The captain of Soha High School's baseball team, he was initially skeptical about the rumors about the Baseball Club Slasher, only for him to encounter Fusetsu one night. He aims to reach Koshien, the most prestigious high school baseball tournament in Japan.
- Yōji Hirose (広瀬 洋二, Hirose Yōji)

A member of the Soha High School baseball team. He aims to become a sports researcher in the future.
- Minako Agawa (阿川 美奈子, Agawa Minako)

A classic literature teacher acting as the coach of the Soha High School baseball team.

==Publication==
The series is written and illustrated by Kyu Sumiyoshi. It began serialization on Shueisha's Shōnen Jump+ web service on September 3, 2024. The first tankōbon volume was released on January 4, 2025; six volumes have been released as of June 2026.

The series' chapters are simultaneously published in English on Shueisha's Manga Plus app.

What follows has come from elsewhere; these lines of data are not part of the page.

(* ===== verification/Rewards.v ===== *)
(** Liveness scoring of the committee:
    [modules/incentive-pendulum/rewards/] ([constants.go], [sources.go],
    [aggregator.go], [compose.go]) and the penalties of
    [modules/incentive-pendulum/safety_slash/policy.go].

    Seven signals are read from the chain for every tick of an epoch; each is
    clamped, a witness is charged the largest of them, and the charges of an
    epoch, less a flat allowance, reduce its bond in the settlement. *)
From S2P Require Import Prelude GoMaps GoStrings GoEncoding.

(** ** Weights *)

Definition BlockProductionMissBps : Z := 200.
Definition BlockAttestationMissBps : Z := 25.
Definition TssReshareExclusionBps : Z := 1000.
Definition TssKeygenExclusionBps : Z := 1000.
Definition TssBlameBps : Z := 150.
Definition TssSignNonParticipationBps : Z := 30.
Definition OracleQuoteDivergenceBps : Z := 150.
Definition OracleQuoteDivergenceThresholdBps : Z := 300.
Definition PerTickCapBps : Z := 1000.
Definition PerEpochCapBps : Z := 10000.
Definition PerEpochForgivenessBps : Z := 250.

(** ** Signals *)

Abbreviation scores := (gmap string Z).

Record SlotProposer := mkSlotProposer {
  slot_height : Z;
  slot_account : string;
}.

(** A commitment with the committee its bit set is encoded against.  Of the
    database record only the texts are read. *)
Record Committed := mkCommitted {
  cm_text : string;
  cm_members : list string;
}.

Definition committeeFromMembers (committee : list string) : gset string :=
  list_to_set (filter (λ m, m ≠ "") committee).

Definition ScoreBlockProduction (slots : list SlotProposer) (produced : gset Z) (committee : list string) : scores :=
  let cm := committeeFromMembers committee in
  foldl (λ out s,
    if negb (bool_decide (slot_account s ∈ cm)) then out
    else if bool_decide (slot_height s ∈ produced) then out
    else map_add out (slot_account s, BlockProductionMissBps)) ∅ slots.

(** The members of a set that did not sign; they are visited in any order, each
    once, and every visit adds to a different key. *)
Definition score_block (cm : gset string) (out : scores) (signers : list string) : scores :=
  foldl (λ out member,
    if bool_decide (member ∈ (list_to_set signers : gset string)) then out
    else map_add out (member, BlockAttestationMissBps)) out (elements cm).

Definition scoreAttestationFromHeaders (blocks : list (list string)) (committee : list string) : scores :=
  foldl (score_block (committeeFromMembers committee)) ∅ blocks.

Definition decodeBitset (s : string) : option Z :=
  if String.eqb s "" then None
  else let '(raw, ok) := b64_decode url_value s in
       if ok then Some (SetBytes raw) else None.

(** The loop over a committee with its indices: charge [w] where the bit has the
    given value. *)
Definition score_bits (charged : bool) (w : Z) (bits : Z) (out : scores) (members : list string) : scores :=
  foldl (λ out im,
    if String.eqb im.2 "" then out
    else if Bool.eqb (Z.testbit bits (Z.of_nat im.1)) charged then map_add out (im.2, w) else out)
    out (imap pair members).

Definition score_committed (charged : bool) (w : Z) (out : scores) (c : Committed) : scores :=
  match decodeBitset (cm_text c) with
  | None => out
  | Some bits => score_bits charged w bits out (cm_members c)
  end.

Definition ScoreTssReshareExclusion (reshares : list Committed) : scores :=
  foldl (score_committed false TssReshareExclusionBps) ∅ reshares.

Definition ScoreTssKeygenExclusion (keygens : list Committed) : scores :=
  foldl (score_committed false TssKeygenExclusionBps) ∅ keygens.

Definition ScoreTssBlame (blames : list Committed) : scores :=
  foldl (score_committed true TssBlameBps) ∅ blames.

Definition ScoreTssSignNonParticipation (signs : list Committed) : scores :=
  foldl (λ out s, if String.eqb (cm_text s) "" then out
                  else score_committed false TssSignNonParticipationBps out s) ∅ signs.

(** The loop over the diverging witnesses, with those seen. *)
Definition diverge_step (cm : gset string) (acc : scores * list string) (w : string) : scores * list string :=
  let '(out, seen) := acc in
  if String.eqb w "" then acc
  else if negb (bool_decide (w ∈ cm)) then acc
  else if slices_Contains seen w then acc
  else (map_add out (w, OracleQuoteDivergenceBps), w :: seen).

Definition ScoreOracleQuoteDivergence (diverging committee : list string) : scores :=
  (foldl (diverge_step (committeeFromMembers committee)) (∅, []) diverging).1.

(** ** A tick *)

Record TickInputs := mkTickInputs {
  Committee : list string;
  Slots : list SlotProposer;
  ProducedSlotHeights : gset Z;
  BlocksInWindow : list (list string);
  Reshares : list Committed;
  Keygens : list Committed;
  Blames : list Committed;
  Signs : list Committed;
  DivergingOracleWitnesses : list string;
}.

Record WitnessLivenessEvidence := mkWitnessLivenessEvidence {
  ev_BlockProductionBps : Z;
  ev_BlockAttestationBps : Z;
  ev_TssReshareExclusionBps : Z;
  ev_TssKeygenExclusionBps : Z;
  ev_TssBlameBps : Z;
  ev_TssSignNonParticipationBps : Z;
  ev_OracleQuoteDivergenceBps : Z;
}.

Record WitnessRewardReductionRecord := mkWitnessRewardReductionRecord {
  wr_Witness : string;
  wr_Bps : Z;
  wr_Evidence : WitnessLivenessEvidence;
}.

Definition clampPerTick (v : Z) : Z :=
  if v <? 0 then 0 else if PerTickCapBps <? v then PerTickCapBps else v.

Fixpoint max_from (m : Z) (vals : list Z) : Z :=
  match vals with
  | [] => m
  | v :: vals => max_from (if m <? v then v else m) vals
  end.

Definition maxOfMany (vals : list Z) : Z :=
  match vals with
  | [] => 0
  | v :: vals => max_from v vals
  end.

Definition AggregateTick (t : TickInputs) : list WitnessRewardReductionRecord :=
  if bool_decide (Committee t = []) then []
  else
    let prod := ScoreBlockProduction (Slots t) (ProducedSlotHeights t) (Committee t) in
    let att := scoreAttestationFromHeaders (BlocksInWindow t) (Committee t) in
    let tssA := ScoreTssReshareExclusion (Reshares t) in
    let tssKeygen := ScoreTssKeygenExclusion (Keygens t) in
    let tssB := ScoreTssBlame (Blames t) in
    let tssC := ScoreTssSignNonParticipation (Signs t) in
    let oracle := ScoreOracleQuoteDivergence (DivergingOracleWitnesses t) (Committee t) in
    (λ w,
      let ev := mkWitnessLivenessEvidence
        (clampPerTick (zget prod w)) (clampPerTick (zget att w)) (clampPerTick (zget tssA w))
        (clampPerTick (zget tssKeygen w)) (clampPerTick (zget tssB w)) (clampPerTick (zget tssC w))
        (clampPerTick (zget oracle w)) in
      let bps := maxOfMany [ev_BlockProductionBps ev; ev_BlockAttestationBps ev; ev_TssReshareExclusionBps ev;
                            ev_TssKeygenExclusionBps ev; ev_TssBlameBps ev; ev_TssSignNonParticipationBps ev;
                            ev_OracleQuoteDivergenceBps ev] in
      mkWitnessRewardReductionRecord w (clampPerTick bps) ev) <$> sort_Strings (Committee t).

| No. | Release date | ISBN |
|---|---|---|
| 1 | January 4, 2025 | 978-4-08-884305-6 |
| 2 | May 2, 2025 | 978-4-08-884499-2 |
| 3 | October 3, 2025 | 978-4-08-884668-2 |
| 4 | December 4, 2025 | 978-4-08-884771-9 |
| 5 | March 4, 2026 | 978-4-08-884882-2 |
| 6 | June 4, 2026 | 978-4-08-885065-8 |
| 7 | October 2, 2026 | 978-4-08-885216-4 |

==Reception==
The series won the eleventh Next Manga Award in the Web Manga category in 2025. The series was ranked third in the 2026 edition of Takarajimasha's Kono Manga ga Sugoi! guidebook's list of the best manga for male readers. The series was ranked ninth in the Nationwide Bookstore Employees' Recommended Comics list of 2026. The series was nominated for the 19th Manga Taishō in 2026, and was ranked eighth. The series was ranked second in AnimeJapan's "Manga We Want to See Animated" poll in 2026.

Yūki Honda of the website Kai-You praised the first chapter's writing, comparing it favorably to Sumiyoshi's previous manga Hyperinflation and how the chapter showed baseball as a game of wits.